There was this mythical LT-1 OEM aluminum intake that
Chev put into the Z-28 but I could never find one in a
junkyard. I think Edelbrock started with that:
So I next went to the 2101 and it was AWESOME! It was
tempting to over-carburate but I simply didn't have the
cylinder heads for that much flow, so I went with a sensible
square-bore O-1850 Holley square-bore 600 cfm with
vacuum secondaries for great throttle response. In retrospect
I should have gone with the double-pumper 600.
The 600 Holley with the 2101 Edelbrock was a fantastic
street combination 40 years ago. Weight saving were
good, flow numbers were up.
These days, I would have swapped out the heads for some
high-flow aluminum aftermarket heads for even more weight
savings and power, and a matching roller lifter camshaft!
We didn't have that stuff, back then. I always looked in the
junkyards for some 2.02 intake double-bump small chamber
iron heads but I never found any.
It was superb training and great fun. 40 years later, I'm still
doing the same stuff.
I hate to admit it, but the next V-8 I do, is going to have one
of those aftermarket fuel injector replacements for the carb.
Two huge advantages:
1) no flow loss due to ventures
2) with an O2 sensor, the computer tunes itself for an AFR of 13.

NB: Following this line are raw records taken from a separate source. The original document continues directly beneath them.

(** A null pointer is not a list; [size] is the length of the list. *)
Definition DecodeNativeCommonPageHeader (l : list N) (expected : option NativeCommonPageHeaderBinding)
    : option (NativeCommonPageHeaderError + NativeCommonPageHeader) :=
  if decide (length l <> 128%nat) then Some (inl phe_invalid_framing)
  else
  magic ← load_bytes 0 8 l;
  bytes ← LoadLittle32 8 l;
  if decide (magic <> kPageHeaderMagic \/ bytes <> 128) then Some (inl phe_invalid_framing)
  else
  checksum ← LoadLittle64 96 l;
  if decide (checksum <> ComputeNativeCommonPageHeaderChecksum l) then Some (inl phe_checksum_mismatch)
  else
  v20 ← LoadLittle16 20 l;
  v22 ← LoadLittle16 22 l;
  v120 ← LoadLittle16 120 l;
  if decide (v20 <> 1 \/ v22 <> 1 \/ v120 <> 1) then Some (inl phe_invalid_extension)
  else
  reserved ← load_bytes 122 6 l;
  if negb (all_zero reserved) then Some (inl phe_reserved_nonzero)
  else
  h ← load_header_fields l;
  if decide (header_error h expected <> phe_none) then Some (inl (header_error h expected))
  else Some (inr h).

Definition ReadNativeCommonPageHeaderFromOpenDevice (device : device_view) (expected : NativeCommonPageHeaderBinding)
    : option (NativeCommonPageHeaderError + NativeCommonPageHeader) :=
  if negb (BindingValid expected) then Some (inl phe_invalid_binding)
  else if negb (dev_open device) then Some (inl phe_device_not_open)
  else
  profile ← FindCanonicalFilespacePageProfile (fb_page_size_profile_uuid (hb_filespace expected));
  let size := cfp_page_size_bytes profile in
  if decide (u64_max / size < hb_page_number expected) then Some (inl phe_invalid_extent)
  else
  let page_offset := (hb_page_number expected * size) mod u64_modulus in
  if negb (CheckFileDeviceExtent page_offset size) then Some (inl phe_invalid_extent)
  else match dev_size_before device with
  | None => Some (inl phe_io_failure)
  | Some before =>
    if decide (before mod size <> 0 \/ before < page_offset \/ before - page_offset < size) then
      Some (inl phe_invalid_extent)
    else
    let offset := page_offset + (if decide (hb_page_number expected = 0) then 4096 else 0) in
    match dev_read device offset 128 with
    | None => Some (inl phe_io_failure)
    | Some bytes =>
      if decide (length bytes <> 128%nat) then Some (inl phe_io_failure)
      else
      decoded ← DecodeNativeCommonPageHeader bytes (Some expected);
      match decoded with
      | inl e => Some (inl e)
      | inr h =>
        match dev_size_after device with
        | None => Some (inl phe_io_failure)
        | Some after => if decide (after <> before) then Some (inl phe_invalid_extent) else Some (inr h)
        end
      end
    end
  end.

(** ** The preamble of a filespace *)

Record FilespaceBootstrap := mkBootstrap {
  bt_database_uuid : Uuid;
  bt_filespace_uuid : Uuid;
  bt_page_size_profile_uuid : Uuid;
  bt_checksum_profile_uuid : Uuid;
  bt_encryption_profile_uuid : Uuid;
  bt_page_size_bytes : N;
  bt_durable_format_generation : N;
  bt_flags : N;
  bt_filespace_role : N;
  bt_lifecycle_state : N }.

Inductive FilespaceBootstrapError :=
| bte_none | bte_invalid_framing | bte_reserved_nonzero | bte_digest_mismatch | bte_hash_provider_failure
| bte_invalid_identity | bte_unsupported_page_profile | bte_unsupported_format_generation | bte_unknown_flags
| bte_unsupported_checksum_profile | bte_invalid_role | bte_invalid_state | bte_invalid_encryption_profile
| bte_binding_mismatch | bte_device_not_open | bte_io_failure | bte_resource_exhausted.

#[export] Instance BootstrapError_eq_dec : EqDecision FilespaceBootstrapError.
Proof. solve_decision. Defined.

Definition kNativeBootstrapIntegrityProfile : Uuid :=
  mkUuid [1; 160; 142; 19; 65; 107; 115; 246; 179; 197; 189; 222; 136; 177; 242; 217].

Definition ValidateFilespaceBootstrap (v : FilespaceBootstrap) (expected : option FilespaceBootstrapBinding)
    : FilespaceBootstrapError :=
  if negb (V7 (bt_database_uuid v)) || negb (V7 (bt_filespace_uuid v)) then bte_invalid_identity
  else match FindCanonicalFilespacePageProfile (bt_page_size_profile_uuid v) with
  | None => bte_unsupported_page_profile
  | Some profile =>
    if decide (cfp_page_size_bytes profile <> bt_page_size_bytes v) then bte_unsupported_page_profile
    else if decide (bt_durable_format_generation v <> 1 \/ bt_durable_format_generation v <> cfp_layout_generation profile)
    then bte_unsupported_format_generation
    else if decide (N.ldiff (bt_flags v) 3 <> 0) then bte_unknown_flags
    else if decide (uuid_bytes (bt_checksum_profile_uuid v) <> uuid_bytes kNativeBootstrapIntegrityProfile)
    then bte_unsupported_checksum_profile
    else if decide (bt_filespace_role v < 1 \/ 14 < bt_filespace_role v) then bte_invalid_role
    else if decide (bt_lifecycle_state v < 1 \/ 15 < bt_lifecycle_state v) then bte_invalid_state
    else if negb (if N.testbit (bt_flags v) 0 then V7 (bt_encryption_profile_uuid v)
                  else all_zero (uuid_bytes (bt_encryption_profile_uuid v)))
    then bte_invalid_encryption_profile
    else match expected with
    | None => bte_none
    | Some b =>
      if negb (V7 (fb_database_uuid b)) || negb (V7 (fb_filespace_uuid b)) ||
         bool_decide (uuid_bytes (fb_database_uuid b) <> uuid_bytes (bt_database_uuid v) \/
                      uuid_bytes (fb_filespace_uuid b) <> uuid_bytes (bt_filespace_uuid v) \/
                      uuid_bytes (fb_page_size_profile_uuid b) <> uuid_bytes (bt_page_size_profile_uuid v))
      then bte_binding_mismatch else bte_none
    end
  end.

(** "SBFP" *)
Definition kBootstrapMagic : list N := [83; 66; 70; 80].
(* ===== verification/PageFrameFacts.v ===== *)
(** * The page frame codecs are canonical

    Page header and filespace preamble: the stores of the encoders make a fixed layout,
    and the decoders' conditions say that their input has that layout. *)

From S2P Require Import Prelude Platform Bytes PageFrame.

(** ** The page header *)

Record header_sized (h : NativeCommonPageHeader) : Prop := {
  hz_size : ph_page_size_bytes h < 2 ^ 32;
  hz_type : ph_page_type h < 2 ^ 32;
  hz_database : sized_uuid (ph_database_uuid h);
  hz_filespace : sized_uuid (ph_filespace_uuid h);
  hz_page : sized_uuid (ph_page_uuid h);
  hz_number : is_u64 (ph_page_number h);
  hz_generation : is_u64 (ph_page_generation h);
  hz_flags : is_u64 (ph_flags h);
  hz_profile : sized_uuid (ph_page_size_profile_uuid h) }.

Definition header_widths : list nat := [8; 4; 4; 4; 2; 2; 16; 16; 16; 8; 8; 8; 8; 16; 2; 6]%nat.

Definition header_layout (h : NativeCommonPageHeader) (checksum : list N) : list (list N) :=
  [kPageHeaderMagic; le_bytes 4 128; le_bytes 4 (ph_page_size_bytes h); le_bytes 4 (ph_page_type h);
   le_bytes 2 1; le_bytes 2 1; uuid_bytes (ph_database_uuid h); uuid_bytes (ph_filespace_uuid h);
   uuid_bytes (ph_page_uuid h); le_bytes 8 (ph_page_number h); le_bytes 8 (ph_page_generation h);
   le_bytes 8 (ph_flags h); checksum; uuid_bytes (ph_page_size_profile_uuid h); le_bytes 2 1; replicate 6 0].

Definition header_image (h : NativeCommonPageHeader) : list N :=
  mjoin (header_layout h (le_bytes 8 (ComputeNativeCommonPageHeaderChecksum (mjoin (header_layout h (replicate 8 0)))))).

Section sized_header.
Context (h : NativeCommonPageHeader) (Hh : header_sized h).
Let Hd : length (uuid_bytes (ph_database_uuid h)) = 16%nat := proj1 (hz_database h Hh).
Let Hf : length (uuid_bytes (ph_filespace_uuid h)) = 16%nat := proj1 (hz_filespace h Hh).
Let Hp : length (uuid_bytes (ph_page_uuid h)) = 16%nat := proj1 (hz_page h Hh).
Let Hr : length (uuid_bytes (ph_page_size_profile_uuid h)) = 16%nat := proj1 (hz_profile h Hh).
Let Hm : length kPageHeaderMagic = 8%nat := eq_refl.

Lemma store_page_header_image :
  store_header_fields h (replicate 128 0) = Some (mjoin (header_layout h (replicate 8 0))).
Proof.
  change (replicate 128 0) with (mjoin (zero_chunks header_widths)).
  unfold store_header_fields, StoreLittle64, StoreLittle32, StoreLittle16, zero_chunks, header_widths.
  cbn [fmap list_fmap].
  store_field 0%nat. store_field 1%nat. store_field 2%nat. store_field 3%nat. store_field 4%nat. store_field 5%nat.
  store_field 6%nat. store_field 7%nat. store_field 8%nat. store_field 9%nat. store_field 10%nat. store_field 11%nat.
  store_field 13%nat. store_field 14%nat. done.
Qed.

Lemma length_header_layout c : length c = 8%nat -> length (mjoin (header_layout h c)) = 128%nat.
Proof.
  intros Hc. unfold header_layout. cbn [mjoin list_join]. rewrite !length_app, !length_le_bytes, length_replicate.
  cbn [length]. lia.
Qed.
End sized_header.

(** The checksum does not read its own field. *)
Lemma checksum_masks a c c' d :
  length a = 96%nat -> length c = 8%nat -> length c' = 8%nat ->
  ComputeNativeCommonPageHeaderChecksum (a ++ c ++ d) = ComputeNativeCommonPageHeaderChecksum (a ++ c' ++ d).
Proof.
  intros Ha Hc Hc'. unfold ComputeNativeCommonPageHeaderChecksum. f_equal. rewrite !imap_app. f_equal.
  assert (Hz : forall x, length x = 8%nat -> imap ((fun i v => if bool_decide (96 <= i)%nat && bool_decide (i < 104)%nat
    then 0 else v) ∘ Nat.add (length a)) x = replicate 8 0).
  { intros x Hx. apply list_eq. intros i. rewrite list_lookup_imap. destruct (decide (i < 8)%nat) as [Hi|Hi].
    - rewrite lookup_replicate_2 by done. destruct (lookup_lt_is_Some_2 x i) as [v ->]; [lia|].
      cbn [fmap option_fmap option_map compose]. unfold compose. by rewrite !bool_decide_true by lia.
    - rewrite (lookup_ge_None_2 x) by lia. symmetry. apply lookup_ge_None_2. cbn. lia. }
  rewrite !Hz by done. f_equal. by rewrite Hc, Hc'.
Qed.

Lemma layout_split h c : mjoin (header_layout h c) =
  mjoin (take 12 (header_layout h c)) ++ c ++ mjoin (drop 13 (header_layout h c)).
Proof. by apply chunk_split. Qed.

Lemma header_checksum h c :
  header_sized h -> length c = 8%nat ->
  ComputeNativeCommonPageHeaderChecksum (mjoin (header_layout h c)) =
  ComputeNativeCommonPageHeaderChecksum (mjoin (header_layout h (replicate 8 0))).
Proof.
  intros Hh Hc. rewrite !layout_split.
  change (take 12 (header_layout h (replicate 8 0))) with (take 12 (header_layout h c)).
  change (drop 13 (header_layout h (replicate 8 0))) with (drop 13 (header_layout h c)).
  apply checksum_masks; [|done|done]. destruct Hh as [? ? [Hd _] [Hf _] [Hp _] ? ? ? ?].
  unfold header_layout, kPageHeaderMagic. cbn [take mjoin list_join]. rewrite !length_app, !length_le_bytes. cbn [length]. lia.
Qed.

Lemma checksum_u64 l : is_u64 (ComputeNativeCommonPageHeaderChecksum l).
Proof.
  unfold ComputeNativeCommonPageHeaderChecksum. generalize (imap (fun i v => if bool_decide (96 <= i)%nat &&
    bool_decide (i < 104)%nat then 0 else v) l) as k. intros k.
  induction k as [|b k IH] using rev_ind; [done|]. rewrite foldl_app. cbn [foldl]. unfold fnv_step at 1. by apply N.mod_lt.
Qed.

Definition encode_error (h : NativeCommonPageHeader) : NativeCommonPageHeaderError :=
  if decide (ValidateIdentity h = phe_none) then ValidateLayout h else ValidateIdentity h.

Lemma encode_header h :
  header_sized h ->
  EncodeNativeCommonPageHeader h =
  if decide (encode_error h <> phe_none) then Some (inl (encode_error h)) else Some (inr (header_image h)).
Proof.
  intros Hh. unfold EncodeNativeCommonPageHeader. fold (encode_error h). destruct (decide (encode_error h <> phe_none)); [done|].
  rewrite store_page_header_image by done. cbn [mbind option_bind]. unfold StoreLittle64, header_image.
  destruct Hh as [? ? [Hd _] [Hf _] [Hp _] ? ? ? [Hr _]]. pose proof (eq_refl : length kPageHeaderMagic = 8%nat) as Hm.
  generalize (ComputeNativeCommonPageHeaderChecksum (mjoin (header_layout h (replicate 8 0)))). intros v.
  unfold header_layout. store_field 12%nat. done.
Qed.

(** ** Decoding *)

Definition header_of (l : list N) : NativeCommonPageHeader :=
  mkPageHeader (le_value (slice 12 4 l)) (le_value (slice 16 4 l)) (mkUuid (slice 24 16 l)) (mkUuid (slice 40 16 l))
    (mkUuid (slice 56 16 l)) (le_value (slice 72 8 l)) (le_value (slice 80 8 l)) (le_value (slice 88 8 l))
    (mkUuid (slice 104 16 l)).

(** Everything the decoder asks of 128 bytes, apart from the header's own checks. *)
Record header_framed (l : list N) : Prop := {
  hf_length : length l = 128%nat;
  hf_magic : slice 0 8 l = kPageHeaderMagic;
  hf_bytes : le_value (slice 8 4 l) = 128;
  hf_checksum : le_value (slice 96 8 l) = ComputeNativeCommonPageHeaderChecksum l;
  hf_20 : le_value (slice 20 2 l) = 1;
  hf_22 : le_value (slice 22 2 l) = 1;
  hf_120 : le_value (slice 120 2 l) = 1;
  hf_reserved : all_zero (slice 122 6 l) = true }.

Lemma decode_header_iff l expected :
  exists r, DecodeNativeCommonPageHeader l expected = Some r /\
    forall h, r = inr h <-> header_framed l /\ h = header_of l /\ header_error h expected = phe_none.
Proof.
  unfold DecodeNativeCommonPageHeader, load_header_fields, LoadLittle64, LoadLittle32, LoadLittle16.
  case_decide as Hl; [eexists; split; [done|]; intros h; split; [done|by intros ([] & _)]|].
  in_buffer.
  case_decide as H1; [eexists; split; [done|]; intros h; split; [done|intros ([] & _); tauto]|].
  in_buffer. case_decide as H2; [eexists; split; [done|]; intros h; split; [done|intros ([] & _); tauto]|].
  in_buffer. case_decide as H3; [eexists; split; [done|]; intros h; split; [done|intros ([] & _); tauto]|].
  in_buffer. destruct (all_zero (slice 122 6 l)) eqn:H4; cbn [negb];
    [|eexists; split; [done|]; intros h; split; [done|intros ([] & _); congruence]].
  in_buffer. fold (header_of l). case_decide as H5.
  - eexists. split; [done|]. intros h. split; [done|]. by intros (_ & -> & H).
  - eexists. split; [done|]. intros h. split.
    + intros [= <-]. split_and!; [|done|done]. apply Decidable.not_or in H1 as [H1a H1b].
      apply Decidable.not_or in H3 as [H3a H3b]. apply Decidable.not_or in H3b as [H3b H3c].
      split; first [done|by apply dec_stable].
    + by intros (_ & -> & _).
Qed.

Lemma header_of_sized l : Forall is_byte l -> length l = 128%nat -> header_sized (header_of l).
Proof.
  intros Hb Hl. split; cbn [header_of ph_page_size_bytes ph_page_type ph_database_uuid ph_filespace_uuid ph_page_uuid
    ph_page_number ph_page_generation ph_flags ph_page_size_profile_uuid];
    try (apply uuid_of_slice; [done|lia]); try (apply (le_slice_bound 4); [done|lia]); apply (le_slice_bound 8); done || lia.
Qed.

(** A framed byte string is the image of the header read from it. *)
Lemma header_image_of l : Forall is_byte l -> header_framed l -> header_image (header_of l) = l.
Proof.
  intros Hb [Hl Hm H8 Hc H20 H22 H120 Hz].
  assert (Hlay : header_layout (header_of l) (slice 96 8 l) = slices 0 header_widths l).
  { unfold header_layout, header_widths. cbn [slices header_of ph_page_size_bytes ph_page_type ph_database_uuid
      ph_filespace_uuid ph_page_uuid ph_page_number ph_page_generation ph_flags ph_page_size_profile_uuid uuid_bytes Nat.add].
    rewrite Hm, !le_bytes_slice by (done || lia).
    rewrite (slice_constant 4 8 l 128), (slice_constant 2 20 l 1), (slice_constant 2 22 l 1), (slice_constant 2 120 l 1)
      by (done || lia).
    apply all_zero_iff in Hz. rewrite length_slice in Hz by lia. by rewrite Hz. }
  assert (Hjoin : mjoin (header_layout (header_of l) (slice 96 8 l)) = l) by (rewrite Hlay; by apply slices_whole).
  unfold header_image.
  rewrite <- (header_checksum (header_of l) (slice 96 8 l)) by (by apply header_of_sized || (apply length_slice; lia)).
  rewrite Hjoin, <- Hc, le_bytes_slice by (done || lia). exact Hjoin.
Qed.

(** And the image of a header is framed and read back. *)
Lemma header_image_framed h : header_sized h -> header_framed (header_image h) /\ header_of (header_image h) = h.
Proof.
  intros Hh. pose proof (header_checksum h (le_bytes 8 (ComputeNativeCommonPageHeaderChecksum
    (mjoin (header_layout h (replicate 8 0))))) Hh (length_le_bytes _ _)) as Hcs.
  pose proof (length_header_layout h Hh _ (length_le_bytes 8 (ComputeNativeCommonPageHeaderChecksum
    (mjoin (header_layout h (replicate 8 0)))))) as Hlen.
  fold (header_image h) in Hcs, Hlen.
  pose proof (checksum_u64 (mjoin (header_layout h (replicate 8 0)))) as Hu.
  destruct Hh as [Hsz Hty [Hd _] [Hf _] [Hp _] Hn Hg Hfl [Hr _]].
  pose proof (eq_refl : length kPageHeaderMagic = 8%nat) as Hm.
  split.
  - split; [done|..]; [| |rewrite Hcs| | | |]; unfold header_image, header_layout.
    + by slice_field 0%nat.
    + by slice_field 1%nat.
    + slice_field 12%nat. by apply u64_of_bytes.
    + by slice_field 4%nat.
    + by slice_field 5%nat.
    + by slice_field 14%nat.
    + by slice_field 15%nat.
  - unfold header_of, header_image, header_layout.
    slice_field 2%nat. slice_field 3%nat. slice_field 6%nat. slice_field 7%nat. slice_field 8%nat. slice_field 9%nat.
    slice_field 10%nat. slice_field 11%nat. slice_field 13%nat.
    rewrite !u32_of_bytes, !u64_of_bytes, !uuid_eta by done. by destruct h.
Qed.

Lemma header_error_none h : header_error h None = phe_none <-> encode_error h = phe_none.
Proof. unfold header_error, encode_error. by repeat (case_decide; try done). Qed.

(** The header is the one a reference with its page type names. *)
Record header_bound (h : NativeCommonPageHeader) (b : NativeCommonPageHeaderBinding) : Prop := {
  hbd_valid : BindingValid b = true;
  hbd_database : uuid_bytes (ph_database_uuid h) = uuid_bytes (fb_database_uuid (hb_filespace b));
  hbd_filespace : uuid_bytes (ph_filespace_uuid h) = uuid_bytes (fb_filespace_uuid (hb_filespace b));
  hbd_profile : uuid_bytes (ph_page_size_profile_uuid h) = uuid_bytes (fb_page_size_profile_uuid (hb_filespace b));
  hbd_number : ph_page_number h = hb_page_number b;
  hbd_generation : ph_page_generation h = hb_page_generation b;
  hbd_page : forall u, hb_page_uuid b = Some u -> uuid_bytes (ph_page_uuid h) = uuid_bytes u;
  hbd_type : ph_page_type h = hb_page_type b }.

Lemma match_identity h b :
  MatchIdentity h b = phe_none /\ ph_page_type h = hb_page_type b <-> header_bound h b.
Proof.
  unfold MatchIdentity. destruct (BindingValid b) eqn:Hv; cbn [negb]; [|split; [by intros [? _]|intros []; congruence]].
  destruct (_ || _) eqn:Hm.
  - split; [by intros [? _]|]. intros []. exfalso. apply orb_true_iff in Hm as [Hm|Hm].
    + apply bool_decide_eq_true in Hm. tauto.
    + destruct (hb_page_uuid b) as [u|]; [|done]. apply bool_decide_eq_true in Hm. by apply Hm, hbd_page0.
  - apply orb_false_iff in Hm as [Hm Hu]. apply bool_decide_eq_false in Hm. split; [|by intros []].
    intros [_ Ht]. apply Decidable.not_or in Hm as [H1 Hm]. apply Decidable.not_or in Hm as [H2 Hm].
    apply Decidable.not_or in Hm as [H3 Hm]. apply Decidable.not_or in Hm as [H4 H5].
    split; try first [done|by apply dec_stable]. intros u Hsome. rewrite Hsome in Hu. apply bool_decide_eq_false in Hu.
    by apply dec_stable.
Qed.
(* ===== verification/NativeInventoryPageFacts.v ===== *)
(** * Facts about the native inventory page

    The encoder writes a fixed layout around the images of the entries; what the
    decoder asks of a buffer says that it has this layout. *)

From S2P Require Import Prelude Platform Uuid TransactionState Inventory Horizon Bytes PageFrame.
From S2P Require Import InventoryPage InventoryPageFacts NativeInventoryPage BorrowedFacts.
From S2P Require Import PageFrameFacts.

(** ** References *)

(** Two stores side by side are one. *)
Lemma store_adjacent off a b l :
  (off + length a + length b <= length l)%nat ->
  (store_bytes off a l ≫= store_bytes (off + length a) b) = store_bytes off (a ++ b) l.
Proof.
  intros H. rewrite (store_bytes_some off (a ++ b)) by (rewrite length_app; lia).
  rewrite (store_bytes_some off a) by lia. cbn [mbind option_bind].
  rewrite (store_bytes_some _ b) by (rewrite length_stored; lia). f_equal.
  unfold stored. rewrite length_app, (app_assoc (take off l) a).
  assert (Hl : length (take off l ++ a) = (off + length a)%nat) by (rewrite length_app, length_take; lia).
  rewrite take_app_length' by lia. rewrite drop_app_ge, Hl, drop_drop by lia. rewrite <- !app_assoc. do 4 f_equal. lia.
Qed.

Definition ref_image (r : NativePageReference) : list N :=
  uuid_bytes (pr_filespace_uuid r) ++ le_bytes 8 (pr_page_number r) ++ le_bytes 8 (pr_page_generation r) ++
  uuid_bytes (pr_page_size_profile_uuid r).

Record ref_sized (r : NativePageReference) : Prop := {
  rz_filespace : sized_uuid (pr_filespace_uuid r);
  rz_number : is_u64 (pr_page_number r);
  rz_generation : is_u64 (pr_page_generation r);
  rz_profile : sized_uuid (pr_page_size_profile_uuid r) }.

Lemma length_ref_image r : ref_sized r -> length (ref_image r) = 48%nat.
Proof. intros [[Hf _] _ _ [Hp _]]. unfold ref_image. rewrite !length_app, !length_le_bytes. lia. Qed.

Lemma put_ref off r l : ref_sized r -> (off + 48 <= length l)%nat -> PutRef off r l = store_bytes off (ref_image r) l.
Proof.
  intros [[Hf _] _ _ [Hp _]] Hl. unfold PutRef, ref_image, StoreLittle64.
  pose proof (length_le_bytes 8 (pr_page_number r)) as H8. pose proof (length_le_bytes 8 (pr_page_generation r)) as H8'.
  rewrite !app_assoc.
  rewrite <- store_adjacent by (rewrite !length_app; lia). rewrite <- store_adjacent by (rewrite !length_app; lia).
  rewrite <- store_adjacent by lia. rewrite !length_app, !length_le_bytes, Hf.
  destruct (store_bytes off _ l); [|done]. cbn [mbind option_bind]. destruct (store_bytes (off + 16) _ _); [|done]. cbn [mbind option_bind].
  rewrite !Nat.add_assoc. cbn [Nat.add]. replace (off + 16 + 8)%nat with (off + 24)%nat by lia.
  destruct (store_bytes (off + 24) _ _); [|done]. cbn [mbind option_bind]. f_equal. lia.
Qed.

Definition optional_image (r : option NativePageReference) : list N :=
  match r with Some r => ref_image r | None => replicate 48 0 end.

Definition optional_sized (r : option NativePageReference) : Prop :=
  match r with Some r => ref_sized r | None => True end.

Lemma length_optional_image r : optional_sized r -> length (optional_image r) = 48%nat.
Proof. destruct r; [apply length_ref_image|done]. Qed.

Lemma put_optional off r l :
  optional_sized r -> (off + 48 <= length l)%nat -> slice off 48 l = replicate 48 0 ->
  put_optional_ref off r l = store_bytes off (optional_image r) l.
Proof.
  intros Hr Hl Hz. destruct r as [r|]; [by apply put_ref|]. cbn [put_optional_ref optional_image].
  rewrite store_bytes_some by (cbn; lia). f_equal. rewrite <- Hz. symmetry. by apply stored_slice.
Qed.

See, the big problem with the Holley carburetor is that you
MUST fuck with it, to get it to run right. All sorts of fiddly
changes and tuning that just starts with the jets. Float levels,
etc.
Without a chassis dyno, you're fucked, though these days I
would install an O2 sensor and a data logger (with maybe a TPS
and MP and RPM) so that I could review the drive and tune
the Holley that way.
I pulled the chokes off mine. It did not like the cold. You had
to blip the throttle to squirt the accelerator pumps (another
adjustment on the Holley) to keep it running until it warmed up.
It was a pain in the @ss, but when you were a teenager in 1980
a new Holley 4-bbl on a new Edelbrock intake was a pretty neat
setup.
Dark days for automobiles, back then. Ralph Nader and various
communists like Jimmy Carter (huge fan of Pol Pot) had take over.
I was really unpopular. I didn't give a shit. Some things never change.